AIM OF THE EXERCISE: Your task is to copy every line below that contains the word "Fixpoint".

____

(* ===== verification/SyncClient.v ===== *)
(** * What a client tells the network of its chain (client/Client.cpp)

    get_blockchain_synopsis sums up the chain by the ids of a few blocks, ever
    closer to each other towards the head; get_item_ids answers such a sum
    with the ids of the blocks that follow it.  The asserts of the C library
    are left out, as in a release build. *)

From Stdlib Require Import ZArith Lia Bool String.
From stdpp Require Import base gmap strings list fin_sets.
From S2P Require Import Prelude Asset Entries Names Addresses ChainInterface ChainState AssetEntry.
From S2P Require Import EvalState ContractOperations.
From S2P Require Import Blocks ForkDatabase PendingChainState ChainTables Delegates ChainDatabase Genesis Queries.

Local Open Scope Z_scope.

Definition trx_message_type : Z := 1000.
Definition block_message_type : Z := 1001.

Definition ALP_BLOCKCHAIN_BLOCKS_PER_YEAR : Z := ALP_BLOCKCHAIN_BLOCKS_PER_DAY * 365.
(** (unsigned)( log2( .. ) ) *)
Definition _blockchain_synopsis_size_limit : Z := Z.log2 (ALP_BLOCKCHAIN_BLOCKS_PER_YEAR * 20).

(** The loop of a synopsis: [push] what belongs at a number, then half of the
    way to [true_high], while the number is at most [high].  Both loops that
    make synopses have this form.  A step at least halves what is left, so
    the bits of a uint32_t are enough fuel. *)
Fixpoint summarize (push : Z -> result (list BlockIdType)) (fuel : nat) (true_high high low : Z)
    : result (list BlockIdType) :=
  match fuel with
  | O => Err does_not_return
  | Datatypes.S f =>
      let! here := push low in
      let low := wrap_u32 (low + wrap_u32 (true_high - low + 2) / 2) in
      if low <=? high then let! rest := summarize push f true_high high low in Ok (here ++ rest)
      else Ok here
  end.
Definition summary_fuel : nat := 33.

(** An element of a vector; what is outside is not defined. *)
Definition vector_at (l : list BlockIdType) (i : Z) : result BlockIdType :=
  if i <? 0 then Err out_of_range
  else match nth_error l (Z.to_nat i) with Some x => Ok x | None => Err out_of_range end.

Section SyncClient.
Context `{ChainParams} `{BlockParams} `{Clock} `{NodeParams} `{GluaVM Pend}.

(** ** Handling a block *)

Definition has_item (self : ChainDatabase) (item_type : Z) (id : Z) : result bool :=
  if item_type =? block_message_type then Ok (is_known_block self id)
  else if item_type =? trx_message_type then
    let! entry := get_transaction (db_tables self) id true in Ok (is_some entry)
  else Ok false.
Definition get_block_time (self : ChainDatabase) (id : BlockIdType) : result time_point_sec :=
  if id =? 0 then get_genesis_timestamp (db_tables self)
  else match block_of self id with
       | Ok b => Ok (timestamp (header b))
       | Err e => if fc_exception e then Ok 0 else Err e
       end.

(** The block comes with the id its sender gives it. *)
Definition on_new_block (b : FullBlock) (id : BlockIdType) (sync_mode : bool) : M ChainDatabase BlockForkData :=
  d <- get ;;
  match get_block_fork_data d id with
  | Some fork_data =>
      if is_known fork_data then
        throw_if (sync_mode && negb (is_linked fork_data)) unlinkable_block ;;; ret fork_data
      else
        result <- push_block b ;;
        throw_if (sync_mode && negb (is_linked result)) unlinkable_block ;;; ret result
  | None =>
      result <- push_block b ;;
      throw_if (sync_mode && negb (is_linked result)) unlinkable_block ;;; ret result
  end.

(** ** Synopses *)

(** The number of the reference point, that of the last block of it on the
    chain, and the ids from there to the reference; nothing for an empty
    synopsis. *)
Definition synopsis_range (self : ChainDatabase) (reference_point : BlockIdType)
    : result (option (Z * Z * list BlockIdType)) :=
  if reference_point =? 0 then
    let high_block_num := get_head_block_num self in
    if high_block_num =? 0 then Ok None else Ok (Some (high_block_num, high_block_num, []))
  else if is_included_block self reference_point then
    match get_block_num self reference_point with
    | Ok num => Ok (Some (num, num, []))
    | Err key_not_found_exception => Ok None
    | Err e => Err e
    end
  else
    match fst (get_fork_history reference_point (db_forks self)) with
    | Ok history =>
        let last_non_fork_block := List.last history 0 in
        let fork_history := rev (removelast history) in
        let! non_fork_high_block_num :=
          if last_non_fork_block =? 0 then Ok 0
          else match get_block_num self last_non_fork_block with
               | Err key_not_found_exception => Ok 0
               | r => r
               end in
        Ok (Some (wrap_u32 (non_fork_high_block_num + Z.of_nat (List.length fork_history)),
                  non_fork_high_block_num, fork_history))
    | Err key_not_found_exception => Ok None
    | Err e => Err e
    end.

Definition get_blockchain_synopsis (self : ChainDatabase) (reference_point : BlockIdType)
    (number_of_blocks_after_reference_point : Z) : result (list BlockIdType) :=
  let! range := synopsis_range self reference_point in
  match range with
  | None => Ok []
  | Some (high_block_num, non_fork_high_block_num, fork_history) =>
      let push low_block_num :=
        if low_block_num <=? non_fork_high_block_num then
          let! b := block_at self low_block_num in Ok [block_id b]
        else let! id := vector_at fork_history (low_block_num - non_fork_high_block_num - 1) in Ok [id] in
      summarize push summary_fuel (wrap_u32 (high_block_num + number_of_blocks_after_reference_point))
        high_block_num 1
  end.

(** ** Answers *)

(** The first block of the reversed synopsis that is on the chain *)
Fixpoint last_seen (self : ChainDatabase) (synopsis : list BlockIdType) : result Z :=
  match synopsis with
  | [] => Ok 1
  | item_hash :: synopsis' =>
      match get_block_num self item_hash with
      | Ok block_num =>
          if is_included_block self item_hash then Ok block_num else last_seen self synopsis'
      | Err key_not_found_exception => last_seen self synopsis'
      | Err e => Err e
      end
  end.

(** The ids of [n] blocks from a number on; nothing when one is missing. *)
Fixpoint ids_from (self : ChainDatabase) (n : nat) (num : Z) : result (option (list BlockIdType)) :=
  match n with
  | O => Ok (Some [])
  | Datatypes.S n =>
      match block_id_at self num with
      | Ok id =>
          let! rest := ids_from self n (wrap_u32 (num + 1)) in
          Ok (match rest with Some ids => Some (id :: ids) | None => None end)
      | Err key_not_found_exception => Ok None
      | Err e => Err e
      end
  end.

Definition get_item_ids_limit : Z := 2000.
Definition get_item_ids (self : ChainDatabase) (item_type : Z) (blockchain_synopsis : list BlockIdType)
    (limit : Z) : result (list BlockIdType * Z) :=
  if negb (item_type =? block_message_type) then Err assert_exception
  else if _blockchain_synopsis_size_limit <? Z.of_nat (List.length blockchain_synopsis)
  then Err unspecified_exception
  else
    let! last_seen_block_num := last_seen self (rev blockchain_synopsis) in
    let head_block_num := get_head_block_num self in
    if head_block_num =? 0 then Ok ([], 0)
    else
      let last_seen_block_num := if head_block_num <? last_seen_block_num then head_block_num
                                 else last_seen_block_num in
      let remaining_item_count := wrap_u32 (head_block_num - last_seen_block_num + 1) in
      let items_to_get := Z.min limit remaining_item_count in
      let! ids := ids_from self (Z.to_nat items_to_get) last_seen_block_num in
      match ids with
      | Some hashes => Ok (hashes, remaining_item_count - items_to_get)
      | None => Ok ([], 0)
      end.
End SyncClient.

____

EXPECTED OUTPUT:
Fixpoint summarize (push : Z -> result (list BlockIdType)) (fuel : nat) (true_high high low : Z)
Fixpoint last_seen (self : ChainDatabase) (synopsis : list BlockIdType) : result Z :=
Fixpoint ids_from (self : ChainDatabase) (n : nat) (num : Z) : result (option (list BlockIdType)) :=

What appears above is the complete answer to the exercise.